Do you hear that?” It was driving me nuts.

 

“What?”

 

“You don’t hear someone playing a xylophone?”

 

Barrons gave me a look.

 

“I swear I hear the faint strains of ‘Qué Sera Sera.’ ”

 

“Doris Day?”

 

“Pink Martini.”

 

“Ah. No. Don’t hear it.”

 

We walked in silence. Or, rather, he did. In my world, trumpets were blaring and a harpsichord was tinkling and it was all I could do not to go spinning in wide-armed circles down the street, singing: When I was just a little girl, I asked my mother, “What will I be? Will I be pretty, will I be rich?” Here’s what she said to me …

 

The night had been an abysmal failure on all fronts.

 

The Sinsar Dubh had tricked us, but I was the one to blame. I was the one who could track it. I’d had a tiny part to play and hadn’t been able to get it right.

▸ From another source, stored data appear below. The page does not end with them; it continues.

(** * Webhook tester: URL validation, the probe handler and the client history

    A shallow embedding of
      - [src/app/api/webhook-tester/route.ts]: [isInternalUrl] and the
        [POST] handler;
      - the client component: [isValidUrl], [testWebhook] and the history
        list it maintains.

    Strings are [string], the bytes of the UTF-8 encoding of the
    JavaScript string; JavaScript integers (status codes, [Date.now()]
    readings, latencies) are [Z].  The platform's [URL] constructor is not
    code of the repository: the validators take it as a parameter
    [new_URL], and every general theorem holds for any such parser. *)

From Stdlib Require Import Bool List ZArith QArith Qround Lia Lqa.
From Stdlib Require Import Ascii String DecimalString.
Import ListNotations.

Local Open Scope string_scope.
Local Open Scope Z_scope.

Set Implicit Arguments.

(* ================================================================== *)
(** ** JavaScript strings *)

Module Js.

(** [c.toLowerCase()] on one ASCII character; the strings lower-cased
    here are hostnames of parsed URLs, which are ASCII. *)
Definition lower_char (c : ascii) : ascii :=
  let n := N_of_ascii c in
  if ((65 <=? n) && (n <=? 90))%N then ascii_of_N (n + 32) else c.

(** [s.toLowerCase()]. *)
Fixpoint toLowerCase (s : string) : string :=
  match s with
  | EmptyString => EmptyString
  | String c t => String (lower_char c) (toLowerCase t)
  end.

(** [s.startsWith(p)]. *)
Definition startsWith (s p : string) : bool := String.prefix p s.

(** [s.includes(needle)]: [needle] occurs somewhere in [s]. *)
Fixpoint includes (s needle : string) : bool :=
  String.prefix needle s ||
  match s with
  | EmptyString => false
  | String _ t => includes t needle
  end.

(** [list.includes(x)] on an array of strings. *)
Definition array_includes (l : list string) (x : string) : bool :=
  existsb (String.eqb x) l.

(** White space and line terminators, which [trim] strips.  A string is
    carried as the bytes of its UTF-8 encoding: the six ASCII ones take one
    byte; U+00A0 takes the two bytes C2 A0; U+1680, U+2000 to U+200A,
    U+2028, U+2029, U+202F, U+205F, U+3000 and U+FEFF take three. *)
Definition is_space (c : ascii) : bool :=
  let n := N_of_ascii c in
  ((n =? 32) || ((9 <=? n) && (n <=? 13)))%N.

Definition is_space2 (a b : ascii) : bool :=
  ((N_of_ascii a =? 194) && (N_of_ascii b =? 160))%N.

Definition is_space3 (a b c : ascii) : bool :=
  let '(x, y, z) := (N_of_ascii a, N_of_ascii b, N_of_ascii c) in
  (((x =? 225) && (y =? 154) && (z =? 128)) ||
   ((x =? 226) && (y =? 128) &&
    (((128 <=? z) && (z <=? 138)) || (z =? 168) || (z =? 169) ||
     (z =? 175))) ||
   ((x =? 226) && (y =? 129) && (z =? 159)) ||
   ((x =? 227) && (y =? 128) && (z =? 128)) ||
   ((x =? 239) && (y =? 187) && (z =? 191)))%N.

(** [s.trimStart()]. *)
Fixpoint trimStart (s : string) : string :=
  match s with
  | EmptyString => EmptyString
  | String a t =>
      if is_space a then trimStart t
      else
        match t with
        | String b t' =>
            if is_space2 a b then trimStart t'
            else
              match t' with
              | String c t'' => if is_space3 a b c then trimStart t'' else s
              | EmptyString => s
              end
        | EmptyString => s
        end
  end.

(** The string consists of white space only. *)
Fixpoint is_blank (s : string) : bool :=
  match s with
  | EmptyString => true
  | String a t =>
      if is_space a then is_blank t
      else
        match t with
        | String b t' =>
            if is_space2 a b then is_blank t'
            else
              match t' with
              | String c t'' => is_space3 a b c && is_blank t''
              | EmptyString => false
              end
        | EmptyString => false
        end
  end.

(** [s.trimEnd()]: the string up to where only white space follows. *)
Fixpoint trimEnd (s : string) : string :=
  if is_blank s then EmptyString
  else
    match s with
    | EmptyString => EmptyString
    | String a t => String a (trimEnd t)
    end.

(** [s.trim()]. *)
Definition trim (s : string) : string := trimEnd (trimStart s).

(** Truthiness of a string: only the empty string is falsy. *)
Definition truthy_string (s : string) : bool :=
  match s with EmptyString => false | _ => true end.

(** [n.toString()] and the rendering of a number inside a template
    literal, for an integer. *)
Definition number_toString (n : Z) : string :=
  NilZero.string_of_int (Z.to_int n).

End Js.

(* ================================================================== *)
(** ** Regular expressions

    The fragment the two validators use: literals, character ranges,
    concatenation and alternation, always anchored at the start of the
    subject ([^] in every alternative) and never at its end. *)

Module Regex.

Inductive t : Type :=
| Lit (s : string)           (* a run of literal characters; [\.] is ["."] *)
| Range (lo hi : ascii)      (* [[lo-hi]] *)
| Cat (r1 r2 : t)
| Alt (r1 r2 : t).

(** What is left of the subject after the literal [p] is read off its
    front. *)
Fixpoint strip (p s : string) : option string :=
  match p, s with
  | EmptyString, _ => Some s
  | String a p', String b s' =>
      if Ascii.eqb a b then strip p' s' else None
  | String _ _, EmptyString => None
  end.

(** All the ways [r] can match at the front of [s], each given by the
    rest of the subject. *)
Fixpoint residues (r : t) (s : string) : list string :=
  match r with
  | Lit p => match strip p s with Some s' => [s'] | None => [] end
  | Range lo hi =>
      match s with
      | String c s' =>
          if ((N_of_ascii lo <=? N_of_ascii c) &&
              (N_of_ascii c <=? N_of_ascii hi))%N
          then [s'] else []
      | EmptyString => []
      end
  | Cat r1 r2 => flat_map (residues r2) (residues r1 s)
  | Alt r1 r2 => residues r1 s ++ residues r2 s
  end.

(** [/^r/.test(s)]; also the truthiness of [s.match(/^r/)]. *)
Definition test (r : t) (s : string) : bool :=
  match residues r s with
  | [] => false
  | _ :: _ => true
  end.

End Regex.

(* ================================================================== *)
(** ** Parsed URLs *)

(** The two properties of a [URL] object that the validators read. *)
Record URL : Type := mkURL {
  protocol : string;   (* scheme with its colon, for instance ["https:"] *)
  hostname : string
}.

(** A parser for a fragment of the URL syntax, to run the validators and
    the handler on concrete inputs: [scheme://host[:port][/...]] with one
    of the schemes http, https, ftp, ws and wss, a host made of letters,
    digits, [-], [_] and dots that is either a domain without [xn--]
    labels or a dotted quad in canonical decimal form, and a port of at
    most five digits.  On such an input it yields the protocol and the
    hostname that the platform's [URL] has; on any other input it yields
    [None]. *)
Module BasicURL.

Fixpoint split_at (stop : ascii -> bool) (s : string) : string * string :=
  match s with
  | EmptyString => (EmptyString, EmptyString)
  | String c t =>
      if stop c then (EmptyString, s)
      else let '(a, b) := split_at stop t in (String c a, b)
  end.

Fixpoint forallb_string (p : ascii -> bool) (s : string) : bool :=
  match s with
  | EmptyString => true
  | String c t => p c && forallb_string p t
  end.

Definition is_alpha (c : ascii) : bool :=
  let n := N_of_ascii (Js.lower_char c) in ((97 <=? n) && (n <=? 122))%N.

Definition is_digit (c : ascii) : bool :=
  let n := N_of_ascii c in ((48 <=? n) && (n <=? 57))%N.

Definition is_hex_digit (c : ascii) : bool :=
  let n := N_of_ascii (Js.lower_char c) in
  is_digit c || ((97 <=? n) && (n <=? 102))%N.

Definition is_host_char (c : ascii) : bool :=
  is_alpha c || is_digit c ||
  Ascii.eqb c "-" || Ascii.eqb c "." || Ascii.eqb c "_".

(** The labels of a host, split at the dots. *)
Fixpoint labels (s : string) : list string :=
  match s with
  | EmptyString => [EmptyString]
  | String c t =>
      if Ascii.eqb c "." then EmptyString :: labels t
      else match labels t with
           | l :: ls => String c l :: ls
           | [] => [String c EmptyString]
           end
  end.
Lemma child_of_mono lo lo' r kv :
  lo <= lo' -> child_of lo' r kv -> child_of lo r kv.
Proof. destruct kv as [k []]; unfold child_of; simpl; try done. lia. Qed.

Lemma scan_step_children this k v sts (h : heap) :
  this < List.length h ->
  childStates_of (scan_step setupChild this (sts, h) (k, v)).2 this
  = childStates_of h this
    ++ (if decide (k <> "constructor" /\ is_child_value v = true)
        then new_child h v else [])
  /\ List.length h
     <= List.length (scan_step setupChild this (sts, h) (k, v)).2.
Proof.
  intros Hth. unfold scan_step.
  destruct (String.eqb_spec k "constructor") as [->|Hk].
  { rewrite decide_False by tauto. by rewrite app_nil_r. }
  destruct (truthy v) eqn:Hv.
  2:{ destruct (falsy_not_State v Hv) as [Hi Hd].
      rewrite decide_False; [by rewrite app_nil_r|].
      unfold is_child_value. rewrite Hi, Hd. by intros [_ ?]. }
  set (h1 := if truthy (transitionTarget h v)
             then register this k (transitionTarget h v) h else h).
  assert (childStates_of h1 this = childStates_of h this
          /\ List.length h1 = List.length h) as [Hc1 Hl1].
  { unfold h1. destruct (truthy (transitionTarget h v)); [|done].
    unfold register. by rewrite childStates_of_alter, length_alter. }
  assert (new_child h1 v = new_child h v) as Hn1
    by (destruct v; simpl; by rewrite ?Hl1).
  clearbody h1.
  pose proof (setupChild_child v this sts k h1 ltac:(lia)) as Hc.
  pose proof (setupChild_grows v this sts k h1 ltac:(lia)) as Hg.
  destruct (setupChild v this sts k h1) as [[res sts'] h2]. simpl in *.
  rewrite Hc, Hc1, Hn1. split; [|lia]. f_equal.
  destruct (is_child_value v) eqn:Hcv.
  - by rewrite decide_True.
  - rewrite decide_False by (by intros [_ ?]). by apply new_child_not_child.
Qed.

If I hadn’t clued in at the last minute, it would have gotten V’lane and probably killed us all—or at least everyone that could be killed. As it was, I’d given V’lane just enough warning that he’d been able to sift out before it could turn the full brunt of its evil thrall on him and get him to take it from the hand of the sidhe-seer who’d been standing there offering it to him.

 

It had conned Sophie into picking it up right under our noses, while we’d all been focused on where it was making me think it was.

 

It had been walking along with us for God only knew how long, working its illusions on me, and I had misled them. Very nearly to a mass slaughter.

 

We’d run like rats from a sinking ship, scrambling over one another to get away.

 

It had been something to see. The most powerful and dangerous people I’ve ever known—Christian, with his Unseelie tattoos; Ryodan and Barrons and Lor, who were secretly nine-foot-tall monsters that couldn’t die; V’lane and his cohorts, who were virtually unkillable and had mind-boggling powers—all running from one small sidhe-seer holding a book.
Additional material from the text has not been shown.